Enough technical depth for a CTO. Enough plain language for a CFO. The shared vocabulary your leadership team needs before any AI investment conversation.

01

What is compute?

Compute is the processing capacity used to run AI workloads. It can come from GPUs, TPUs, custom AI chips, cloud APIs, hosted models, or internal clusters. Compute powers both model creation (training, fine-tuning) and model usage (inference, agentic workflows).

02

Training versus inference

Training creates or improves models. Inference runs models to generate outputs. Fine-tuning adapts existing models. Agentic workloads use repeated inference plus tools, memory, and workflows. Internal acceleration uses AI to help the company itself build faster. Each consumes compute differently.

03

Tokens are not outcomes

A token is a unit of input or output. A useful output is a business event: a resolved ticket, an accepted code change, a qualified lead, a reviewed contract. The most important shift ROC asks you to make is to measure cost per useful output, not cost per token.

04

Raw compute versus effective compute

Two organizations can spend the same on compute and get wildly different returns.
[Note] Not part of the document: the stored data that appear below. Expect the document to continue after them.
(* ===== verification/EmmcDemo.v ===== *)
(** * EmmcDemo: an eMMC behind the controller of the board

    A card that follows [EmmcCard] of Emmc.v in the simulated controller of SdDemo.v: the theorems of Emmc.v apply, and
    the partitioning runs. *)

From stdpp Require Import base list option.
From Stdlib Require Import ZifyBool.
From S2P Require Import Prelude Cmem MmcTypes Mmc Pl180 SdCard SdHost SdBoot SdDemo Emmc.
Import MmcTypes Mmc SdCard SdHost SdBoot SdDemo Emmc.
Import Pl180.

Module EmmcDemo.

(** The state of the card is its register. *)
Definition emmc_answer (e : list Z) (idx arg : Z) : option (list Z * list Z) :=
  if idx =? 6 then Some (r1, put e (Z.land (Z.shiftr arg 16) 255) (Z.land (Z.shiftr arg 8) 255)) else
  if (idx =? 8) || (idx =? 13) then Some (r1, e) else None.

Definition emmc : Card.
Proof.
  refine {| card := list Z; answer := emmc_answer; sends e idx _ n := if (idx =? 8) && (n =? 512) then Some (map u8 e) else None; takes _ _ := None |}.
  - unfold emmc_answer. intros e idx arg r e'. by repeat case_match; intros [= <- _].
  - intros e idx _ n l. case_match; [|done]. intros [= <-]. apply Forall_map, Forall_forall. intros x _. apply u8_range.
Defined.

Lemma switch_fields i v : 0 <= i < 256 -> 0 <= v < 256 ->
  let a := Z.lor (Z.lor (Z.shiftl MMC_SWITCH_MODE_WRITE_BYTE 24) (Z.shiftl i 16)) (Z.shiftl v 8) in
  Z.land (Z.shiftr a 16) 255 = i /\ Z.land (Z.shiftr a 8) 255 = v.
Proof.
  intros Hi Hv. cbv zeta. change 255 with (Z.ones 8). rewrite !Z.shiftr_lor, !Z.land_lor_distr_l, !Z.shiftr_shiftl_l by lia.
  change (24 - 16) with 8. change (16 - 16) with 0. change (24 - 8) with 16. change (16 - 8) with 8. change (8 - 8) with 0. change (8 - 16) with (Z.opp 8). rewrite Z.shiftl_opp_r.
  rewrite !Z.land_ones, !Z.shiftl_mul_pow2, !Z.shiftr_div_pow2, !Z.mul_1_r by lia. rewrite (Z.mod_small i), (Z.mod_small v), (Z.div_small v) by lia. split.
  - change ((MMC_SWITCH_MODE_WRITE_BYTE * 2 ^ 8) mod 2 ^ 8) with 0. change (0 mod 2 ^ 8) with 0. by rewrite Z.lor_0_l, Z.lor_0_r.
  - change ((MMC_SWITCH_MODE_WRITE_BYTE * 2 ^ 16) mod 2 ^ 8) with 0. rewrite Z.mod_mul by lia. done.
Qed.

Definition emmc_ok : @EmmcCard emmc 1.
Proof.
  unshelve refine (@Build_EmmcCard emmc 1 (fun e c => c = e /\ length e = 512%nat /\ Forall (fun b => 0 <= b < 256) e) _ _ _ _).
  - by intros e c (_ & ? & ?).
  - intros e c (-> & Hl & Hb). exists r1, e. split_and!; [done| |done|done|done]. cbn. f_equal. rewrite <- (map_id e) at 2. apply map_ext_Forall. exact (List.Forall_impl _ (fun x Hx => wrap_small 8 x Hx) Hb).
  - intros e c i v (-> & Hl & Hb) Hv Hi. assert (0 <= i < 256) as Ri by (unfold partition_byte, EXT_CSD_ERASE_GROUP_DEF in Hi; lia).
    destruct (switch_fields i v Ri Hv) as [E1 E2]. exists r1, (put e i v). split_and!; [cbn; unfold emmc_answer; by rewrite E1, E2|done|by rewrite length_put|]. by apply Forall_insert.
  - intros e c (-> & Hl & Hb). exists r1, e. by split_and!.
Defined.

(** An eMMC of version 5.1 with groups of 8 MiB, 200 of which may be enhanced. *)
Definition demo_csd : list Z := foldl (fun e '(i, v) => put e i v) (replicate 512 0)
  [(EXT_CSD_REV, 8); (EXT_CSD_PARTITIONING_SUPPORT, 3); (EXT_CSD_HC_ERASE_GRP_SIZE, 1); (EXT_CSD_HC_WP_GRP_SIZE, 16); (EXT_CSD_MAX_ENH_SIZE_MULT, 200);
   (EXT_CSD_WR_REL_PARAM, 1); (EXT_CSD_WR_REL_SET, 31)].

(** 16 MiB of the user area and the first partition of 8 MiB are enhanced; the second has 24 MiB and gives up reliability. *)
Definition demo_conf : mmc_hwpart_conf :=
  HwConf (User 16384 32768 false false) [Gp 16384 true false false; Gp 49152 false true false; Gp 0 false false false; Gp 0 false false false].

Definition demo_emmc : mmc :=
  set_val (set_val (set_val (set_val (set_val (set_val board_device version MMC_VERSION_5_1) rca 1) high_capacity 1) part_support 3) hc_wp_grp_size 16384) has_init 1.

Section Demo.
#[local] Existing Instance emmc.
#[local] Existing Instance emmc_ok.

Definition with_card (e : list Z) : world := World [demo_emmc] 1 (Sim e 3 SDI_CLKCR_CLKEN 0 0 false [] 0 None None) (fun _ => 0).

Lemma demo_st e : length e = 512%nat -> Forall (fun b => 0 <= b < 256) e ->
  emmc_st (WO := board_works rounds rounds_enough) 1 [demo_emmc] 0 demo_emmc e e (with_card e).
Proof. intros Hl Hb. split; [|done|done]. split; [done|by apply Nat.ltb_lt| |by intros x []]. by split. Qed.

Lemma demo_csd_bytes : length demo_csd = 512%nat /\ Forall (fun b => 0 <= b < 256) demo_csd.
Proof. split; [done|]. apply (bool_decide_eq_true_1 _). by vm_compute. Qed.

Lemma demo_conf_ok : conf_ok demo_conf.
Proof. split; [done| |by vm_compute..]. apply (bool_decide_eq_true_1 _). by vm_compute. Qed.

Lemma demo_fits : fits demo_emmc demo_csd demo_conf.
Proof.
  split; [by vm_compute|by vm_compute|by vm_compute|by vm_compute| |by left; vm_compute|by vm_compute|by right; vm_compute|done].
  apply (bool_decide_eq_true_1 _). by vm_compute.
Qed.

Lemma partitions_survive_witness : exists w1 c1 e1,
  mmc_hwpart_config (HO := ops rounds) the_stack 0 demo_conf MMC_HWPART_CONF_COMPLETE (with_card demo_csd) = Some (0, w1) /\
  linked (Works := board_works rounds rounds_enough) c1 (io w1) /\ holds e1 c1 /\ completed e1 = true /\
  forall l2 p2 d2 c2 w2, emmc_st (WO := board_works rounds rounds_enough) 1 l2 p2 d2 (put e1 EXT_CSD_ERASE_GROUP_DEF 0) c2 w2 -> IS_SD d2 = false ->
    MMC_VERSION_4 <= val d2 version -> val d2 high_capacity = val demo_emmc high_capacity ->
    exists w3 d3, mmc_startup_v4 (HO := ops rounds) (fun _ => true) the_stack p2 w2 = Some (0, w3) /\ devices w3 !! p2 = Some d3 /\
      capacity_gp d3 = [8388608; 25165824; 0; 0] /\ val d3 enh_user_size = 16777216 /\ (32768 <> 0 -> val d3 enh_user_start = 8388608).
Proof.
  apply (partitions_survive (WO := board_works rounds rounds_enough) 1 the_stack ltac:(split; by vm_compute) (fun _ => true) [demo_emmc] 0 demo_emmc demo_csd demo_csd (with_card demo_csd) demo_conf);
    [by apply demo_st; apply demo_csd_bytes|exact demo_conf_ok|exact demo_fits|by vm_compute|by vm_compute|by vm_compute|done].
Defined.

Lemma hwpart_all_or_nothing_witness : exists r w1 c1 e1,
  mmc_hwpart_config (HO := ops rounds) the_stack 0 demo_conf MMC_HWPART_CONF_CHECK (with_card demo_csd) = Some (r, w1) /\
  linked (Works := board_works rounds rounds_enough) c1 (io w1) /\ holds e1 c1 /\ (r = 0 <-> fits demo_emmc demo_csd demo_conf) /\
  (r <> 0 \/ MMC_HWPART_CONF_CHECK = MMC_HWPART_CONF_CHECK -> e1 = demo_csd) /\
  (r = 0 -> MMC_HWPART_CONF_CHECK <> MMC_HWPART_CONF_CHECK -> result_of MMC_HWPART_CONF_CHECK demo_emmc demo_conf demo_csd e1).
Proof.
  apply (hwpart_all_or_nothing (WO := board_works rounds rounds_enough) 1 the_stack ltac:(split; by vm_compute) [demo_emmc] 0 demo_emmc demo_csd demo_csd (with_card demo_csd) demo_conf);
    [by apply demo_st; apply demo_csd_bytes|exact demo_conf_ok|by vm_compute].
Defined.

(** The program runs: the card is divided and started again. *)
Example demo_partition_run :
  match mmc_hwpart_config (HO := ops rounds) the_stack 0 demo_conf MMC_HWPART_CONF_COMPLETE (with_card demo_csd) with
  | Some (r, w1) =>
    match mmc_startup_v4 (HO := ops rounds) (fun _ => true) the_stack 0 (with_card (s_card (io w1))) with
    | Some (r2, w2) => r = 0 /\ r2 = 0 /\ map capacity_gp (devices w2) = [ [8388608; 25165824; 0; 0] ] /\
        map (fun d => (val d enh_user_size, val d enh_user_start, val d part_attr, val d wr_rel_set)) (devices w2) = [(16777216, 8388608, 3, 27)]
    | None => False
    end
  | None => False
  end.
Proof. vm_compute. split_and!; reflexivity. Qed.

End Demo.

End EmmcDemo.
Effective compute = raw compute × utilization × fungibility × reliability × price-performance × model efficiency. ROC's diagnostic isolates which factor is your bottleneck.

05

The compute flywheel

Compute → useful intelligence → business value → revenue and productivity → capital → more compute. Organizations that close this loop deliberately get a compounding advantage. Organizations that don't end up funding compute as pure cost of goods sold.